Students, faculty and staff made up a full house for Anderson University Professor of English Kevin Radaker. Through extensive research, he has compiled 13 of C.S. Lewis’ non-fiction writings into a one-man show called “A Visit from C.S. Lewis,” which he presented at the University of Indianapolis on Tuesday, Nov. 29. Lewis is best known for his series, “The Chronicles of Narnia.”
“I decided in 2007 to start rereading his works,” Radaker said, “So in the summers of ‘07, ‘08 and ‘09, I read a lot of C.S. Lewis, and [then] I had a sabbatical in the spring of ‘09. So [if] you add all that up, it’s about 50 weeks. So I was ready by the fall of 2009 to depict him. The more I can read the person’s own writings, of course, the more stuff I’ll have that I can consider putting in a monologue.”
Radaker’s performance focused on some of Lewis’ most famous non-fiction writings, such as “Mere Christianity,” “A Grief Observed” and his spiritual autobiography, “Surprised by Joy.” Through these pieces, Radaker was able to portray Lewis’ spiritual journey starting at a young age, when the faith he had established was changed because of the loss of his mother to cancer. This led Lewis to turn to atheism and search for comfort from his father, which did not help. Radaker continued to illustrate Lewis’ emotional journey to discovering hope and love at a later age, and from there, reestablishing his faith in Christianity through contemplation.
“There’s a lot of weeping,” Radaker said. “I’m barely kidding, because once you’ve read, in Lewis’ case, somewhere between 15 and 25 books, you realize there is so much here. So you narrow it down and figure out what the [content] is that you think is the most important, the most powerful, the most important thematically and stuff that will make interesting either parallels, transitions or even contrasts.”
Freshman religion major Jamarcus Walker went to the event to see Radaker impersonate C.S. Lewis.
“The lecture was designed to give insight [in]to the way C.S. Lewis himself would present information and ideas,” Walker said. “Having someone give a lecture would only give [an] impartial interpretation of C.S. Lewis’ work.”

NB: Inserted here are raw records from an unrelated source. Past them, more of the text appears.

(* ===== verification/Policy.v ===== *)
(** * The policy monitor (src/Group1/RBM/src/rbm.c)

    A trap names a policy; the monitor reads the policy's row and the variables
    of its conditions from the agent that sent the trap, decides whether to
    alert, sends the alert to the alert manager and runs the policy's command
    and script. *)

From Stdlib Require Import String.
From S2P Require Import Prelude CTypes CText PolicyRow.
From stdpp Require Import list.
#[local] Open Scope Z_scope.

Definition aulNuriPolicy_variables_oid : list Z := [1; 3; 6; 1; 4; 1; 3204; 1; 3; 35].
Definition RBM_STR_LEN : nat := 255.

Definition RBM_LEVEL_COLUMN : nat := Z.to_nat (RBM_END_COLUMN - RBM_START_COLUMN - 7).
Definition RBM_SMS_COLUMN : nat := Z.to_nat (RBM_END_COLUMN - RBM_START_COLUMN - 6).
Definition RBM_CMD_COLUMN : nat := Z.to_nat (RBM_END_COLUMN - RBM_START_COLUMN - 2).
Definition RBM_SCR_COLUMN : nat := Z.to_nat (RBM_END_COLUMN - RBM_START_COLUMN - 1).
Definition RBM_MSG_COLUMN : nat := Z.to_nat (RBM_END_COLUMN - RBM_START_COLUMN).

(** ** The decision *)
Section Decision.
Variable lw : Z.

Definition atoi_at (m : list Z) (k : nat) : outcome Z :=
  s ← get_str m (szValue k); mret (atoi lw s).
Definition atol_at (m : list Z) (k : nat) : outcome Z :=
  s ← get_str m (szValue k); mret (I32 (atol lw s)).

Definition safe_expr (iExpr : Z) : Z := if (iExpr <? 0) || (5 <? iExpr) then 0 else iExpr.

(** The [switch] on the expression. *)
Definition satisfied (iExpr iValue iThreshold : Z) : bool :=
  if iExpr =? 0 then iValue <? iThreshold
  else if iExpr =? 1 then iThreshold <? iValue
  else if iExpr =? 2 then iValue <=? iThreshold
  else if iExpr =? 3 then iThreshold <=? iValue
  else if iExpr =? 4 then negb (iValue =? iThreshold)
  else if iExpr =? 5 then iValue =? iThreshold
  else false.

(** The entry of [aOpn] that is logged; the array has three. *)
Definition aOpn (iOperation : Z) : outcome text :=
  if iOperation =? 0 then mret (text_of "AND")
  else if iOperation =? 1 then mret (text_of "OR")
  else if iOperation =? 2 then mret []
  else Crash.

Definition RBM_Validate_Single_Variable (sCnt : nat) (sSavedRes : Z) (m : list Z) : outcome Z :=
  if bool_decide (sCnt = 0)%nat then
    iValue ← atoi_at m sCnt;
    iExpr ← atoi_at m (sCnt + 1);
    iThreshold ← atol_at m (sCnt + 2);
    mret (Z.b2z (satisfied (safe_expr iExpr) iValue iThreshold))
  else
    iOperation ← atol_at m sCnt;
    iValue ← atoi_at m (sCnt + 1);
    iExpr ← atoi_at m (sCnt + 2);
    iThreshold ← atol_at m (sCnt + 3);
    _ ← aOpn iOperation;
    let iResult := Z.b2z (satisfied (safe_expr iExpr) iValue iThreshold) in
    mret (if iOperation =? 0 then Z.land sSavedRes iResult else Z.lor sSavedRes iResult).

(** The loop on the other conditions. *)
Fixpoint validate (fuel : nat) (iLength sCnt : nat) (sSavedRes : Z) (m : list Z) : outcome Z :=
  match fuel with
  | O => OutOfFuel
  | S fuel =>
      if bool_decide (sCnt < iLength * 4 - 1)%nat then
        sOutput ← RBM_Validate_Single_Variable sCnt sSavedRes m;
        validate fuel iLength (sCnt + 4) sOutput m
      else mret sSavedRes
  end.

Definition RBM_Validate_Variables (m : list Z) (iLength : nat) : outcome Z :=
  sSavedRes ← RBM_Validate_Single_Variable 0 0 m;
  validate (S iLength) iLength 3 sSavedRes m.

End Decision.

(** ** Commands *)

(** The tokens [strtok_r] finds between spaces. *)
Fixpoint tokens (cur : text) (s : text) : list text :=
  match s with
  | [] => match cur with [] => [] | _ => [cur] end
  | c :: s =>
      if c =? 32 then match cur with [] => tokens [] s | _ => cur :: tokens [] s end
      else tokens (cur ++ [c])%list s
  end.

(** What the child passes to [execv].  A command of spaces gives a null
    [argv[0]]; the null after twenty arguments is written outside [argv]. *)
Definition child_argv (command : text) : outcome (list text) :=
  if bool_decide (32 ∈ command) then
    let argv := take 20 (tokens [] command) in
    if bool_decide (argv = [] \/ length argv = 20)%nat then Crash else mret argv
  else mret [command].

Definition RBM_Fork_Execute (fork_ok : bool) (szCmd : text) (s : rbm) : outcome rbm :=
  if bool_decide (length szCmd < 256)%nat then
    mret (if fork_ok then emit (Child (child_argv szCmd)) s else s)
  else Crash.

(** ** The alert *)
Record RBM_AlertMsg := MkAlert {
  modCode : text; masterIp : text; dateTime : text; sysName : text; alertMesg : text;
  level : text; sms : text; popup : text; email : text; pstn : text
}.

(** [sizeof]: the arrays of the structure, with a [MAXHOSTNAMELEN] of 64. *)
Definition sizeof_RBM_AlertMsg : nat := 5 + 16 + 50 + 65 + 256 + 10 + 10 + 10 + 10 + 10.

(** The text of the datagram. *)
Definition alert_text (a : RBM_AlertMsg) : text :=
  (modCode a ++ [124] ++ masterIp a ++ [124] ++ dateTime a ++ [124] ++ sysName a ++ [124] ++
   alertMesg a ++ [124] ++ level a ++ [124] ++ sms a ++ [124] ++ popup a ++ [124] ++
   email a ++ [124] ++ pstn a)%list.

Definition aLevel (i : Z) : text :=
  if i =? 0 then text_of "Warning" else if i =? 1 then text_of "Minor"
  else if i =? 2 then text_of "Normal" else if i =? 3 then text_of "Major"
  else text_of "Critical".
Definition aBool (i : Z) : text := if i =? 0 then text_of "False" else text_of "True".

(** What the host gives to one alert: its address, the time, its name, whether
    the log can be written, the bytes on the stack, and whether the datagram
    can be sent. *)
Record host := MkHost {
  host_ip : text; host_time : text; nodename : text; log_ok : bool; stack : list Z;
  send_ok : bool
}.

Section Monitor.
Context `{SnmpLib}.
Variable lw : Z.

Definition RBM_SendAlertMsg (h : host) (stMesg : RBM_AlertMsg) (s : rbm) : outcome (Z * rbm) :=
  m ← strcpy (stack h) (szVariable 0) ALERTMGR_IP_OID;
  m ← strcpy m (szVariable 1) ALERTMGR_PORT_OID;
  '(sErr, m, s) ← RBM_SNMP_Get_Row lw m 2 s;
  if negb (sErr =? 0) then mret (1, s) else
  gszAlertMgrIP ← get_str m (szValue 0);
  _ ← strcpy (replicate RBM_STR_LEN 0) 0 gszAlertMgrIP;
  port ← get_str m (szValue 1);
  let glRBMAlertMgrPort := atol lw port in
  let s_addr := UI32 (strtoul lw gszAlertMgrIP) in
  pcAlertMesg ← strcpy (replicate (sizeof_RBM_AlertMsg + 1) 0) 0 (alert_text stMesg);
  if send_ok h then mret (0, emit (Sent s_addr (UI16 glRBMAlertMgrPort) pcAlertMesg) s)
  else mret (1, s).

Definition flag_at (m : list Z) (i : nat) : outcome text :=
  iTmp ← atoi_at lw m (RBM_SMS_COLUMN + i);
  mret (aBool (if negb (iTmp =? 0) && negb (iTmp =? 1) then 0 else iTmp)).

Definition RBM_Form_Send_AlertMsg (h : host) (m : list Z) (s : rbm) : outcome (Z * rbm) :=
  msg ← get_str m (szValue RBM_MSG_COLUMN);
  _ ← strcpy (replicate 256 0) 0 msg;
  iTmp ← atoi_at lw m RBM_LEVEL_COLUMN;
  let level := aLevel (if (iTmp <? 0) || (4 <? iTmp) then 0 else iTmp) in
  sms ← flag_at m 0;
  popup ← flag_at m 1;
  email ← flag_at m 2;
  pstn ← flag_at m 3;
  let stMsg := MkAlert (text_of "RBMM") (host_ip h) (host_time h) (nodename h) msg level
                       sms popup email pstn in
  if negb (log_ok h) then mret (1, s) else
  '(err, s) ← RBM_SendAlertMsg h stMsg s;
  mret (if err =? 0 then 0 else 1, s).

(** ** Traps *)

Definition under_policy (v : snmp_var) : bool :=
  bool_decide (take (length aulNuriPolicy_variables_oid) (var_name v) = aulNuriPolicy_variables_oid).

(** The characters up to a null. *)
Fixpoint c_text (s : list Z) : text :=
  match s with [] => [] | c :: s => if c =? 0 then [] else c :: c_text s end.

Definition set_trap (v : asn_value) (s : rbm) : outcome rbm :=
  match v with
  | ASN_INTEGER x =>
      mret (MkRbm (szRemAddress s) (usRemPort s) (I32 x) (uiPolicyId s) (szTrapMessage s)
                  (num_received s) (rbm_log s))
  | ASN_UNSIGNED x =>
      mret (MkRbm (szRemAddress s) (usRemPort s) (giSAPort s) (UI32 x) (szTrapMessage s)
                  (num_received s) (rbm_log s))
  | ASN_OCTET_STR t =>
      (* strncpy of val_len characters fills the rest of them with nulls *)
      t ← poke (replicate RBM_STR_LEN 0) 0
               (c_text t ++ replicate (length t - length (c_text t)) 0)%list;
      mret (MkRbm (szRemAddress s) (usRemPort s) (giSAPort s) (uiPolicyId s) t
                  (num_received s) (rbm_log s))
  | _ => mret s
  end.

(** The loop on the variables of the trap; [false] is the early return. *)
Fixpoint read_trap (sArgCnt : Z) (vars : list snmp_var) (s : rbm) : outcome (bool * rbm) :=
  match vars with
  | [] => mret (true, s)
  | v :: vars =>
      let sArgCnt := I16 (sArgCnt + 1) in
      if under_policy v then
        if sArgCnt <=? 2 then mret (false, s)
        else s ← set_trap (var_val v) s; read_trap sArgCnt vars s
      else if sArgCnt <=? 2 then read_trap sArgCnt vars s
      else mret (false, s)
  end.

(** A call of the session's callback: whether a message came, whether it is an
    SNMPv2 trap, whether addresses stay numeric, the sender and the variables. *)
Record trap := MkTrap {
  received : bool; trap2 : bool; numeric_ip : bool; sender : text; sin_port : Z;
  trap_vars : list snmp_var
}.

(** The sender is kept and the trap logged, its message as a string. *)
Definition note_sender (t : trap) (s : rbm) : outcome rbm :=
  if received t && trap2 t then
    let n := (num_received s + 1) mod 2 ^ lw in
    if numeric_ip t then
      mret (MkRbm (szRemAddress s) (usRemPort s) (giSAPort s) (uiPolicyId s) (szTrapMessage s)
                  n (rbm_log s))
    else
      _ ← strlen (szTrapMessage s);
      mret (MkRbm (sender t) (sin_port t) (giSAPort s) (uiPolicyId s) (szTrapMessage s)
                  n (rbm_log s))
  else mret s.

(** A command or script column, run if it is not empty. *)
Definition run_column (fork_ok : bool) (k : nat) (m : list Z) (s : rbm) : outcome rbm :=
  cmd ← get_str m (szValue k);
  match cmd with [] => mret s | _ => RBM_Fork_Execute fork_ok cmd s end.

(** From the evaluation of the conditions on. *)
Definition act (h : host) (fork_ok : bool) (m : list Z) (iLength : nat) (s : rbm)
    : outcome (Z * rbm) :=
  iSendAlert ← RBM_Validate_Variables lw m iLength;
  s ← (if negb (iSendAlert =? 0) then '(_, s) ← RBM_Form_Send_AlertMsg h m s; mret s else mret s);
  s ← run_column fork_ok RBM_CMD_COLUMN m s;
  s ← run_column fork_ok RBM_SCR_COLUMN m s;
  mret (1, s).

Definition snmp_input (h : host) (fork_ok : bool) (t : trap) (s : rbm) : outcome (Z * rbm) :=
  '(go, s) ← read_trap 0 (trap_vars t) s;
  if negb go then mret (1, s) else
  s ← note_sender t s;
  '(m, iLength) ← RBM_Fill_Variables_List lw (uiPolicyId s) (RBM_calloc RBM_VAR_COLUMNS);
  '(sErr, m, s) ← RBM_SNMP_Get_Row lw m iLength s;
  if negb (sErr =? 0) then mret (1, s) else
  '(o, iLength) ← RBM_Fill_OID_List m (RBM_calloc RBM_OID_COLUMNS);
  if bool_decide (iLength = 0)%nat then mret (0, s) else
  '(sErr, o, s) ← RBM_SNMP_Get_Row lw o iLength s;
  if negb (sErr =? 0) then mret (1, s) else
  m ← RBM_Copy_OID_List m o iLength;
  act h fork_ok m iLength s.

End Monitor.

(** ** Options (RBM_GetOptions) *)
Record options := MkOptions { giDoDebug : bool; giDoFork : bool; giRBMPort : Z }.
Definition default_options : options := MkOptions false true 162.

(** [None] is the exit after the usage message. *)
Fixpoint get_options (lw : Z) (args : list text) (o : options) : option options :=
  match args with
  | [] => Some o
  | (45 :: c :: _) :: args =>
      if c =? 68 then get_options lw args (MkOptions true (giDoFork o) (giRBMPort o))
      else if (c =? 112) || (c =? 80) then
        match args with
        | [] => Some o
        | v :: args =>
            let o := MkOptions (giDoDebug o) (giDoFork o) (atoi lw v) in
            match args with
            | [] => Some o
            | _ :: args => get_options lw args o
            end
        end
      else if (c =? 102) || (c =? 70) then
        get_options lw args (MkOptions (giDoDebug o) false (giRBMPort o))
      else None
  | _ => None
  end.

(** [argv[0]] is the name of the program. *)
Definition RBM_GetOptions (lw : Z) (argv : list text) : option options :=
  get_options lw (tail argv) default_options.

Radaker has performed the 75-minute show more than 75 times all over the United States and in Beijing, China.
“I study, and I study, and I study the lines until I’m almost just sick of them, because I want to be very certain when I finally hit the stage,” Radaker said. “With Lewis, when I was up there tonight, I was realizing [that] I was very confident with the material, [and] I’m not worried about what the next line is, so I’m experimenting. I’m trying different tones. I’m trying different timing. I’m trying different, even, volume levels. It’s kind of fun for me because I start realizing, ‘Hey, I liked that part. I had never done it like that before.’ That’s acting, and that can be fun. It keeps it interesting, because I don’t want it to become flat. If I’m up there, and it’s just routine, then I have lost more than half the joy of doing it.”
The way Lewis talked about Christianity set him aside from others of that time.
“C.S. Lewis was one of the greatest theologians, with such a different look on religion and Christianity,” Radaker said. “His conversion to Christianity holds a high regard in relation to many others who didn’t believe in God or Jesus. ‘Lewis’ is created for the large amount of writings, sermons, and speeches that he gave.”
Radaker gave the performance through the “voice” of Lewis, based on actual recordings of Lewis’ voice that have survived through time.
“When you see me do Lewis, it’s Radaker’s version,” Radaker said. “[When] you see somebody else’s, it’s his version of Lewis. So, sure, some of my own passions, some of my own personality, some of my own ways of offering different emotions, they’re going to be to some degree taken through the filter of who I am. That can’t be helped. I love how you can try to bring a personality to life in not just a text.”